Does Dual Citizenship Lower Your Taxes?

Doina D
Bizonaire
Published in
3 min readMar 19, 2020

A double citizenship may grant you a lot of perks, while also being a real headache when it comes to taxes.

For most states, the main criteria for determining the level of taxation of an individual’s income aren’t at all based on citizenship, but on the amount of time spent within the state during the tax period (year) and this person’s so-called “center of vital interests”. This usually means the place where the person has formed the closest personal and economic ties.

These criteria are used to determine whether an individual is or isn’t a tax resident. The payment of both taxes is applied only if the use of the above criteria does not produce results (it is impossible to surely determine the permanent place of residence of an individual or where the center of his vital interests is located).

Does a dual citizenship imply lower taxes?

Although dual citizenship can be an important part of your tax strategy, obtaining it does not automatically lead to savings in tax payments. The ability to effectively use your hypothetical dual citizenship to reduce the tax burden depends on the type of tax system of each of the countries of citizenship.

US citizens, for example, cannot completely escape the influence of the American tax system. This is because the United States uses a citizenship-based taxation system that defines all US citizens as taxable, even if they have not visited the States for years.

In addition, although the term “citizenship taxation” implies that the US charges only its citizens, there is more to know here. Permanent residents of the United States, known as holders of green cards, also become tax subjects until they give up their green cards.

Moreover, most banks in the world are linked to the US via the Foreign Account Tax Compliance Act. Therefore, if an US citizen moves abroad and pretends that he is not a US citizen, this will not lead to anything good. “Uncle Sam” will sooner or later take a part of the money of such a “fugitive”.

If we leave out the USA (and Eritrea), any other country most certainly implies a resident-based tax system, where you must meet certain requirements in order to be considered a tax resident, (for example, spend a certain number of days within its territory).

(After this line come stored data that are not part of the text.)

Lemma linked_constraints (vs : list vptr) (cs : list cptr) h :
  constraints (foldl Solver.link (foldl Solver.clear_in_out h vs) cs) = constraints h.
Proof.
  destruct (clear_in_out_fold vs h) as (Hc1 & _).
  destruct (link_fold cs (foldl Solver.clear_in_out h vs)) as (Hc2 & _).
  simpl in *. congruence.
Qed.

(** The heap the constructor hands to [Blocks]: the lists of a variable of
    [vs] hold the constraints of [cs] that enter and leave it. *)
Lemma linked_lists (vs : list vptr) (cs : list cptr) h v :
  let h2 := foldl Solver.link (foldl Solver.clear_in_out h vs) cs in
  v ∈ vs ->
  Var.in_ (variables h2 v) = filter (fun c => Constraint.right (constraints h c) = v) cs /\
  Var.out (variables h2 v) = filter (fun c => Constraint.left (constraints h c) = v) cs.
Proof.
  simpl. intros Hv. destruct (clear_in_out_fold vs h) as (Hc1 & _ & _ & Hv1).
  destruct (link_fold cs (foldl Solver.clear_in_out h vs)) as (Hc2 & _ & _ & Hv2).
  simpl in *. rewrite Hv2. unfold linked_var.
  rewrite Hc1, Hv1, decide_True by done. by destruct (variables h v).
Qed.

(** The constructor of [Solver] sets [m] and [n] to the sizes of [cs] and
    [vs] and hands [Blocks] a heap in which only [in] and [out] lists have
    changed: those of a variable of [vs] hold exactly the constraints of
    [cs] that enter and leave it, in the order of [cs]; those of a variable
    outside [vs] are not cleared, the constraints of [cs] are appended to
    what they held. *)
Theorem Solver_new_in_out (vs : list vptr) (cs : list cptr) h :
  let h2 := foldl Solver.link (foldl Solver.clear_in_out h vs) cs in
  Solver.new vs cs h = (Solver.mk (length cs) cs (length vs) vs, Blocks_new vs h2) /\
  constraints h2 = constraints h /\ blocks h2 = blocks h /\ bs h2 = bs h /\
  (forall v, v ∈ vs -> variables h2 v = linked_var h cs [] [] (variables h v) v) /\
  (forall v, v ∉ vs ->
     variables h2 v =
     linked_var h cs (Var.out (variables h v)) (Var.in_ (variables h v)) (variables h v) v).
Proof.
  simpl. destruct (clear_in_out_fold vs h) as (Hc1 & Hb1 & Hs1 & Hv1).
  destruct (link_fold cs (foldl Solver.clear_in_out h vs)) as (Hc2 & Hb2 & Hs2 & Hv2).
  simpl in *. split; [done|]. do 3 (split; [congruence|]).
  split; intros v Hv; rewrite Hv2; unfold linked_var; rewrite Hc1, Hv1.
  - rewrite decide_True by done. by destruct (variables h v).
  - by rewrite decide_False by done.
Qed.

Lemma write_active_fold (cs : list cptr) : forall h,
  let h' := foldl (fun h c => write_active c false h) h cs in
  variables h' = variables h /\ blocks h' = blocks h /\ bs h' = bs h /\
  forall c, constraints h' c =
            if decide (c ∈ cs) then Constraint.set_active false (constraints h c)
            else constraints h c.
Proof.
  induction cs as [|c0 cs IH]; intros h; simpl.
  - do 3 (split; [done|]). intros c.
    by destruct (decide (c ∈ [])) as [H%not_elem_of_nil|].
  - destruct (IH (write_active c0 false h)) as (Hv & Hb & Hs & Hc).
    do 3 (split; [done|]). intros c. rewrite Hc.
    unfold write_active. simpl.
    destruct (decide (c0 = c)) as [->|Hne].
    + rewrite fn_lookup_insert.
      destruct (decide (c ∈ c :: cs)) as [_|Hn]; [|by destruct Hn; left].
      by destruct (decide (c ∈ cs)).
    + rewrite fn_lookup_insert_ne by done.
      destruct (decide (c ∈ cs)) as [Hl|Hl], (decide (c ∈ c0 :: cs)) as [Hl'|Hl'];
        try done.
      * destruct Hl'. by right.
      * apply elem_of_cons in Hl' as [?|?]; congruence.
Qed.

(** The constructor of [IncSolver] builds the [Solver], takes [cs] as
    [inactive], and clears the [active] flag of every constraint of [cs]
    and nothing else: [unsatisfiable] and [lm] keep the values they had,
    and a constraint outside [cs] is not touched. *)
Theorem IncSolver_new_spec (vs : list vptr) (cs : list cptr) h :
  let sh := Solver.new vs cs h in
  let r := IncSolver.new vs cs h in
  IncSolver.base r.1 = sh.1 /\ IncSolver.inactive r.1 = cs /\
  variables r.2 = variables sh.2 /\ blocks r.2 = blocks sh.2 /\ bs r.2 = bs sh.2 /\
  (forall c, c ∈ cs -> active r.2 c = false /\
                       constraints r.2 c = Constraint.set_active false (constraints sh.2 c)) /\
  (forall c, c ∉ cs -> constraints r.2 c = constraints sh.2 c).
Proof.
  simpl. unfold IncSolver.new. simpl.
  destruct (write_active_fold cs
              (Blocks_new vs (foldl Solver.link (foldl Solver.clear_in_out h vs) cs)))
    as (Hv & Hb & Hs & Hc). simpl in *.
  do 5 (split; [done|]). split; intros c Hin; unfold active; rewrite Hc.
  - by rewrite decide_True by done.
  - by rewrite decide_False by done.
Qed.
(** [e] is a [code-change] for the pair session [sessionId]. *)
Definition changes_session (sessionId : string) (e : Event) : bool :=
  match e with
  | ECodeChange _ id _ _ => String.eqb id sessionId
  | _ => false
  end.

(** The document of a pair session. *)
Definition session_document (sessionId : string) (s : State)
  : option (option string * string) :=
  (λ session, (s_code session, s_language session))
    <$> map_get sessionId (pairSessions s).

(** *** The shape of the states the server reaches *)

(** The two study-group maps hold the same references under the same ids,
    each reference under one id and to an object of the store. *)
Record directory_wf (s : State) : Prop := {
  wf_same : studyGroups s = globalStudyGroups s;
  wf_keys : NoDup (studyGroups s).*1;
  wf_refs : NoDup (studyGroups s).*2;
  wf_bound : ∀ k r, (k, r) ∈ studyGroups s → r < length (groups s)
}.

(** Every member of a room was issued its id by the server and, while it
    is connected, is in the socket.io room of that name. *)
Record members_wf (s : State) : Prop := {
  wf_sockets : ∀ sid, sid ∈ sockets (io s) → sid ∈ issued (io s);
  wf_session_users :
    ∀ k session u,
      map_get k (pairSessions s) = Some session → u ∈ s_users session →
      u ∈ issued (io s) ∧ (u ∈ sockets (io s) → (k, u) ∈ rooms (io s));
  wf_group_users :
    ∀ k r g u,
      (k, r) ∈ studyGroups s → groups s !! r = Some g → u ∈ g_users g →
      u_id u ∈ issued (io s)
      ∧ (u_id u ∈ sockets (io s) → (k, u_id u) ∈ rooms (io s))
}.

#[global] Instance enabled_dec e s : Decision (enabled e s).
Proof. destruct e; simpl; apply _. Defined.

(** [valid_from tr s]: each event of [tr] is enabled when it arrives. *)
Fixpoint valid_from (tr : list Event) (s : State) : bool :=
  match tr with
  | [] => true
  | e :: tr' => bool_decide (enabled e s) && valid_from tr' (handle e s)
  end.

(** ** The [/api/analyze] handler *)

(** [\d] is [[0-9]]. *)
Definition is_digit (c : ascii) : bool :=
  let n := nat_of_ascii c in
  ((48 <=? n) && (n <=? 57))%nat.

(** The two forms of an ASCII letter; under the [i] flag, without [u], no
    character beyond ASCII matches an ASCII letter. *)
Definition ascii_upper (c : ascii) : ascii :=
  let n := nat_of_ascii c in
  if ((97 <=? n) && (n <=? 122))%nat then ascii_of_nat (n - 32) else c.

(** [strip_prefix] under the [i] flag. *)
Fixpoint strip_prefix_ci (p s : string) : option string :=
  match p with
  | EmptyString => Some s
  | String a p' =>
      match s with
      | EmptyString => None
      | String b s' =>
          if Ascii.eqb (ascii_upper a) (ascii_upper b)
          then strip_prefix_ci p' s' else None
      end
  end.

(** [s.match(re)] for a pattern given by its matcher at one position: the
    match at the leftmost position that has one. *)
Fixpoint search_first (here : string → option string) (s : string)
  : option string :=
  match here s with
  | Some w => Some w
  | None =>
      match s with
      | EmptyString => None
      | String _ s' => search_first here s'
      end
  end.

(** [/(line (\d+))/i] at the start of [s]; the result is group 2. *)
Definition line_here (s : string) : option string :=
  r ← strip_prefix_ci "line " s;
  '(digits, _) ← class_plus is_digit r;
  Some digits.

(** [/:(\d+):/] at the start of [s]; the result is group 1.  The digits
    must run up to the closing colon, so only the longest run can match. *)
Definition colon_here (s : string) : option string :=
  r ← strip_prefix ":" s;
  '(digits, r') ← class_plus is_digit r;
  _ ← strip_prefix ":" r';
  Some digits.

(** [errMsg.match(/(line (\d+))/i) || errMsg.match(/:(\d+):/)] followed by
    [lineMatch[2] || lineMatch[1]]: group 2 of the first pattern is a run
    of digits, hence truthy, and the second pattern has no group 2. *)
Definition line_number (errMsg : string) : option string :=
  match search_first line_here errMsg with
  | Some digits => Some digits
  | None => search_first colon_here errMsg
  end.

Definition line_info (errMsg : string) : string :=
  match line_number errMsg with
  | Some digits => " (line " +:+ digits +:+ ")"
  | None => ""
  end.

(** [s.trim()]: the white space stripped is that of [\s]. *)
Fixpoint trim_end (s : string) : string :=
  match s with
  | EmptyString => EmptyString
  | String c s' =>
      match trim_end s' with
      | EmptyString => if is_space c then EmptyString else String c EmptyString
      | t => String c t
      end
  end.

Definition trim (s : string) : string := trim_end (drop_while is_space s).

(** What [/api/analyze] answers: [{error}] with a status, or
    [{success, output}]. *)
Inductive AnalyzeResponse :=
  | AError (status : nat) (error : string)
  | AResult (success : bool) (output : string).

Inductive AnalyzeStep :=
  | ARespond (r : AnalyzeResponse)
  | AExec (command : string) (tf : TempFile).

Section Analyze.
Variable dirname : string.
Variable win32 : bool.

The tax requirements in each country are different, and if you live somewhere in Canada, the UK or Australia, you may need the help of a specialist to successfully get out of the “networks” of the local tax system.

In some cases, you may need to obtain a tax residency somewhere else — preferably in a jurisdiction with low fiscal fees or no taxes at all. But you do not have to apply for a second citizenship to obtain tax residency elsewhere, if you are not a US citizen.

Obtaining a dual citizenship will not necessarily lead to a reduction in the taxes you pay. However, additional citizenship can serve as an insurance policy if your home country changes its tax policy. You can always renounce the citizenship of a country with an aggressive fiscal policy in favor of a low-tax jurisdiction passport. This will not immediately fix your tax problems — first you will have to become a tax resident in your new homeland. But investing in citizenship can really come in handy if such tax movements start to develop.